Le Tribunal d’Abidjan-Plateau a condamné 31 agents des Affaires maritimes à douze mois de prison ferme après la grève du SYNABEPAM. Trois prévenus ont été relaxés, faute de preuves suffisantes.
Le Tribunal de première instance d’Abidjan-Plateau a condamné 31 agents de la Direction générale des Affaires maritimes (DGAM) à douze mois de prison ferme. Ils étaient poursuivis après leur arrestation lors de la manifestation du 8 juin 2026, organisée dans le cadre du mouvement de grève lancé par le Syndicat Agir pour le Bien-être du Personnel des Affaires maritimes (SYNABEPAM).
Le verdict, rendu le mardi 23 juin 2026, met un terme à la première étape judiciaire de cette affaire qui a secoué l’administration maritime ivoirienne. Sur les 34 agents interpellés, 31 ont été reconnus coupables de troubles à l’ordre public, d’attroupement et de voies de fait. Trois autres ont été relaxés, le tribunal estimant que les éléments retenus contre eux étaient insuffisants.
« Le tribunal a condamné 31 des 34 agents à une peine de douze mois d’emprisonnement ferme», indique la Direction générale des Affaires maritimes dans un communiqué publié après la décision. Le document précise également que « les avocats de la défense ont maintenant vingt jours pour faire appel de cette décision après le verdict ».

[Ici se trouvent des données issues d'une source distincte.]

Lemma drop_leading_zeros_idem s :
  JS.drop_leading_zeros (JS.drop_leading_zeros s) = JS.drop_leading_zeros s.
Proof.
  induction s as [|c s IH]; [reflexivity|]. cbn [JS.drop_leading_zeros].
  destruct (Ascii.eqb c "0") eqn:Hc; [exact IH|].
  cbn [JS.drop_leading_zeros]. rewrite Hc. reflexivity.
Qed.

Lemma drop_trailing_zeros_all_digits s :
  all_digits s = true -> all_digits (JS.drop_trailing_zeros s) = true.
Proof.
  induction s as [|c s IH]; [reflexivity|]. intros H.
  cbn [all_digits] in H. apply andb_true_iff in H as [Hc H]. cbn [JS.drop_trailing_zeros].
  destruct (Ascii.eqb c "0" && String.eqb (JS.drop_trailing_zeros s) "");
    [reflexivity|].
  cbn [all_digits]. rewrite Hc. exact (IH H).
Qed.

Lemma drop_trailing_zeros_idem s :
  JS.drop_trailing_zeros (JS.drop_trailing_zeros s) = JS.drop_trailing_zeros s.
Proof.
  induction s as [|c s IH]; [reflexivity|]. cbn [JS.drop_trailing_zeros].
  destruct (Ascii.eqb c "0" && String.eqb (JS.drop_trailing_zeros s) "") eqn:Hc;
    [reflexivity|].
  cbn [JS.drop_trailing_zeros]. rewrite IH, Hc. reflexivity.
Qed.

Lemma parseFloat_cases s :
  JS.parseFloat s = JS.NaN
  \/ exists d, JS.parseFloat s = JS.Finite d /\ canonical d.
Proof.
  unfold JS.parseFloat.
  pose proof (take_digits_all_digits s) as Hip.
  destruct (JS.take_digits s) as [ip rest]. cbn [fst] in Hip.
  set (fp := match rest with
             | String c tl => if JS.is_dot c then fst (JS.take_digits tl) else ""
             | EmptyString => ""
             end).
  assert (Hfp : all_digits fp = true).
  { subst fp. destruct rest as [|c tl]; [reflexivity|].
    destruct (JS.is_dot c); [apply take_digits_all_digits|reflexivity]. }
  destruct (String.eqb ip "" && String.eqb fp ""); [left; reflexivity|].
  right. eexists. split; [reflexivity|].
  repeat split; cbn [JS.int_part JS.frac_part].
  - apply drop_leading_zeros_all_digits, Hip.
  - apply drop_trailing_zeros_all_digits, Hfp.
  - apply drop_leading_zeros_idem.
  - apply drop_trailing_zeros_idem.
Qed.

Lemma keep_digits_dots_id s rest :
  all_digits s = true ->
  JS.keep_digits_dots (s +:+ rest) = s +:+ JS.keep_digits_dots rest.
Proof.
  induction s as [|c s IH]; [reflexivity|]. intros H.
  cbn [all_digits] in H. apply andb_true_iff in H as [Hc H].
  rewrite append_cons. cbn [JS.keep_digits_dots].
  rewrite Hc, (IH H). reflexivity.
Qed.

Lemma append_empty_r s : s +:+ "" = s.
Proof.
  induction s as [|c s IH]; [reflexivity|].
  rewrite append_cons, IH. reflexivity.
Qed.

Lemma drop_leading_zeros_nonempty s : JS.drop_leading_zeros s <> "".
Proof.
  induction s as [|c s IH]; [discriminate|]. cbn [JS.drop_leading_zeros].
  destruct (Ascii.eqb c "0"); [exact IH|discriminate].
Qed.

(** Printing a canonical numeral, appending [+] and reading the numeric
    prefix gives the numeral back. *)
Lemma numeric_prefix_toString d :
  canonical d ->
  numeric_prefix (JS.toString (JS.Finite d) +:+ "+") = JS.Finite d.
Proof.
  destruct d as [ip fp]. intros (Hip & Hfp & Hlz & Htz).
  cbn [JS.int_part JS.frac_part] in *.
  assert (Hne : ip <> "") by (rewrite <- Hlz; apply drop_leading_zeros_nonempty).
  unfold numeric_prefix, JS.toString. cbn [JS.frac_part JS.int_part].
  assert (Hplus : JS.keep_digits_dots "+" = "") by reflexivity.
  destruct (String.eqb_spec fp "") as [->|Hfne].
  - rewrite keep_digits_dots_id, Hplus, append_empty_r by exact Hip.
    unfold JS.parseFloat.
    assert (Htd : JS.take_digits ip = (ip, ""))
      by (rewrite <- (append_empty_r ip) at 1;
          apply take_digits_app; [exact Hip|exact I]).
    rewrite Htd.
    destruct (String.eqb_spec ip "") as [->|_]; [contradiction|].
    cbn [andb]. rewrite Hlz. reflexivity.
  - rewrite append_assoc_r.
    rewrite keep_digits_dots_id by exact Hip.
    rewrite !append_cons, append_nil_l.
    assert (Hdot : forall t, JS.keep_digits_dots (String "." t)
                             = String "." (JS.keep_digits_dots t))
      by reflexivity.
    rewrite Hdot, keep_digits_dots_id, Hplus, append_empty_r by exact Hfp.
    unfold JS.parseFloat.
    rewrite take_digits_app by (exact Hip || reflexivity).
    change (JS.is_dot ".") with true. cbv iota.
    assert (Htd : JS.take_digits fp = (fp, ""))
      by (rewrite <- (append_empty_r fp) at 1;
          apply take_digits_app; [exact Hfp|exact I]).
    rewrite Htd. cbn [fst].
    destruct (String.eqb_spec ip "") as [->|_]; [contradiction|].
    cbn [andb]. rewrite Hlz, Htz. reflexivity.
Qed.

Lemma fold_max2_finite l :
  forall x, exists m,
    fold_left JS.max2 (JS.Finite <$> l) (JS.Finite x) = JS.Finite m
    /\ m ∈ x :: l
    /\ forall v, v ∈ x :: l -> (JS.value v <= JS.value m)%Q.
Proof.
  induction l as [|y l IH]; intros x.
  - exists x. split; [reflexivity|]. split; [apply list_elem_of_here|].
    intros v Hv. apply list_elem_of_singleton in Hv. subst v. apply Qle_refl.
  - cbn [fmap list_fmap fold_left JS.max2].
    destruct (Qle_bool (JS.value x) (JS.value y)) eqn:Hxy.
    + apply Qle_bool_iff in Hxy.
      destruct (IH y) as (m & Hm & Hin & Hmax). exists m.
      split; [exact Hm|]. split; [apply list_elem_of_further, Hin|].
      intros v Hv. apply elem_of_cons in Hv as [->|Hv]; [|exact (Hmax v Hv)].
      apply Qle_trans with (JS.value y); [exact Hxy|].
      apply Hmax, list_elem_of_here.
    + assert (Hyx : (JS.value y <= JS.value x)%Q).
      { apply Qlt_le_weak, Qnot_le_lt. intros Hle.
        apply Qle_bool_iff in Hle. congruence. }
      destruct (IH x) as (m & Hm & Hin & Hmax). exists m.
      split; [exact Hm|]. split.
      * apply elem_of_cons in Hin as [->|Hin];
          [apply list_elem_of_here|do 2 apply list_elem_of_further; exact Hin].
      * intros v Hv. apply elem_of_cons in Hv as [->|Hv];
          [apply Hmax, list_elem_of_here|].
        apply elem_of_cons in Hv as [->|Hv].
        -- apply Qle_trans with (JS.value x); [exact Hyx|].
           apply Hmax, list_elem_of_here.
        -- apply Hmax, list_elem_of_further, Hv.
Qed.

(** [Math.max] of a non-empty list of finite numbers is one of them and
    bounds them all. *)
Lemma Math_max_finite x l :
  exists m,
    JS.Math_max (JS.Finite <$> x :: l) = JS.Finite m
    /\ m ∈ x :: l
    /\ forall v, v ∈ x :: l -> (JS.value v <= JS.value m)%Q.
Proof. exact (fold_max2_finite l x). Qed.

(** The chain of maps and filters of the code collects the values of the
    specification. *)
Lemma slot_versions_values b fs :
  slot_versions b fs = JS.Finite <$> slot_values b fs.
Proof.
  unfold slot_versions, slot_values.
  induction fs as [|f fs IH]; [reflexivity|].
  rewrite filter_cons. cbn [List.map List.filter].
  destruct (String.eqb_spec (slot b (support f)) "No") as [Hno|Hno]; cbn [negb].
  - rewrite decide_False by (intros H; apply H, Hno). exact IH.
  - rewrite decide_True by exact Hno. cbn [List.map List.filter].
    assert (Hg : (if JS.includes (slot b (support f)) "*"
                  then JS.parseFloat (JS.keep_digits_dots (slot b (support f)))
                  else JS.parseFloat (JS.keep_digits_dots (slot b (support f))))
                 = numeric_prefix (slot b (support f)))
      by (destruct (JS.includes _ _); reflexivity).
    rewrite Hg. simpl omap.
    destruct (parseFloat_cases (JS.keep_digits_dots (slot b (support f))))
      as [Hnan|(d & Hd & _)]; unfold numeric_prefix in *.
    + rewrite Hnan. cbn [JS.isNaN negb]. exact IH.
    + rewrite Hd. cbn [JS.isNaN negb fmap list_fmap]. f_equal. exact IH.
Qed.

Lemma slot_calculateMinimumVersions b fs :
  slot b (calculateMinimumVersions fs) = minimum_version b fs.
Proof. destruct b; reflexivity. Qed.

Lemma slot_values_elem b fs d :
  d ∈ slot_values b fs
  <-> exists f, f ∈ fs /\ numeric_prefix (slot b (support f)) = JS.Finite d.
Proof.
  unfold slot_values. rewrite list_elem_of_omap. split.
  - intros (f & Hf & Hd). apply list_elem_of_filter in Hf as [_ Hf].
    exists f. split; [exact Hf|].
    destruct (numeric_prefix (slot b (support f))); congruence.
  - intros (f & Hf & Hd). exists f. split.
    + apply list_elem_of_filter. split; [|exact Hf].
      intros Hno. rewrite Hno in Hd. discriminate.
    + rewrite Hd. reflexivity.
Qed.

Lemma slot_values_canonical b fs d : d ∈ slot_values b fs -> canonical d.
Proof.
  intros H. apply slot_values_elem in H as (f & _ & Hd).
  unfold numeric_prefix in Hd.
  destruct (parseFloat_cases (JS.keep_digits_dots (slot b (support f))))
    as [Hnan|(d' & Hd' & Hc)]; congruence.
Qed.

Lemma minimum_version_spec (b : Browser) (fs : list FeatureSupport) :
  match slot_values b fs with
  | [] => slot b (calculateMinimumVersions fs) = "No"
  | _ :: _ =>
      exists m,
        m ∈ slot_values b fs
        /\ (forall v, v ∈ slot_values b fs -> (JS.value v <= JS.value m)%Q)
        /\ slot b (calculateMinimumVersions fs)
           = JS.toString (JS.Finite m) +:+ "+"
        /\ numeric_prefix (slot b (calculateMinimumVersions fs)) = JS.Finite m
        /\ (forall f d,
              f ∈ fs ->
              numeric_prefix (slot b (support f)) = JS.Finite d ->
              (JS.value d <= JS.value m)%Q)
  end.
Proof.
  rewrite slot_calculateMinimumVersions. unfold minimum_version.
  rewrite slot_versions_values.
  pose proof (slot_values_canonical b fs) as Hcan.
  pose proof (slot_values_elem b fs) as Helem.
  destruct (slot_values b fs) as [|x l]; [reflexivity|].
  cbn [fmap list_fmap length]. rewrite Nat2Z.inj_succ.
  destruct (Z.eqb_spec (Z.succ (Z.of_nat (length (JS.Finite <$> l)))) 0); [lia|].
  destruct (Math_max_finite x l) as (m & Hm & Hin & Hmax).
  cbn [fmap list_fmap] in Hm. rewrite Hm.
  exists m. split; [exact Hin|]. split; [exact Hmax|].
  split; [reflexivity|]. split.
  - apply numeric_prefix_toString, Hcan, Hin.
  - intros f d Hf Hd. apply Hmax, Helem. eauto.
Qed.

(** *** The code against the specification

    Stripping with the regular expression is the stripping of the
    specification, and the numeral [parseFloat] builds denotes the
    floating-point value of the specification. *)

Lemma is_digit_or_period_spec c :
  is_digit_or_period c = JS.is_digit c || JS.is_dot c.
Proof. destruct c as [[] [] [] [] [] [] [] []]; reflexivity. Qed.

Lemma digit_of_spec c :
  digit_of c = if JS.is_digit c then Some (Z.of_nat (nat_of_ascii c) - 48) else None.
Proof. destruct c as [[] [] [] [] [] [] [] []]; reflexivity. Qed.

Lemma keep_digits_dots_stripped s : JS.keep_digits_dots s = stripped s.
Proof.
  unfold stripped. induction s as [|c s IH]; [reflexivity|].
  cbn [JS.keep_digits_dots list_ascii_of_string List.filter].
  rewrite is_digit_or_period_spec.
  destruct (JS.is_digit c || JS.is_dot c).
  - cbn [string_of_list_ascii]. f_equal. exact IH.
  - exact IH.
Qed.

Lemma leading_digits_take_digits s :
  leading_digits (list_ascii_of_string s)
  = (digits_of (fst (JS.take_digits s)),
     list_ascii_of_string (snd (JS.take_digits s))).
Proof.
  induction s as [|c s IH]; [reflexivity|].
  cbn [list_ascii_of_string leading_digits JS.take_digits].
  rewrite digit_of_spec. destruct (JS.is_digit c); [|reflexivity].
  rewrite IH. destruct (JS.take_digits s) as [ds tl]. reflexivity.
Qed.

Un dialogue social interrompu
« Nous voulons simplement le paiement de nos indemnités contributives au logement et la prise en compte de nos revendications », expliquait de son côté Madjou Glé Henri, secrétaire général du syndicat. « Une lutte syndicale où nous avons demandé à nos camarades de participer sans armes, mais plutôt avec des pancartes, ne peut être assimilée à un trouble à l'ordre public ».
Mais dans son communiqué revenant sur l’origine de la crise, la DGAM assure que, malgré les discussions engagées avec les représentants du personnel et les avancées obtenues sur plusieurs revendications, deux points restaient encore en négociation lorsque le SYNABEPAM a lancé son mot d’ordre de grève le 6 juin.
Les autorités expliquent qu’une nouvelle rencontre s’est tenue le 7 juin entre les responsables syndicaux et le directeur de cabinet du ministère des Transports et des Affaires maritimes. L’objectif affiché était de préserver le dialogue social en attendant le retour du ministre, annoncé pour le 9 juin.
« Le Ministre des Transports et des Affaires Maritimes a même joint le bureau dudit syndicat afin de lui demander d’attendre son retour avant toute action », souligne le communiqué.
Une manifestation suivie d’arrestations
Malgré ces échanges, le SYNABEPAM a maintenu son appel à la grève le 8 juin, regrette la DGAM. La mobilisation a donné lieu à une manifestation au cours de laquelle 34 agents ont été arrêtés, avant d’être traduits devant la justice.
Pour l’administration des Affaires maritimes, cette décision de poursuivre le mouvement est à l’origine des événements ayant conduit aux poursuites judiciaires.
Le jugement ouvre désormais une nouvelle phase dans ce dossier. Les avocats des agents condamnés disposent d’un délai de vingt jours pour interjeter appel, ce qui pourrait prolonger la procédure judiciaire dans cette affaire sociale.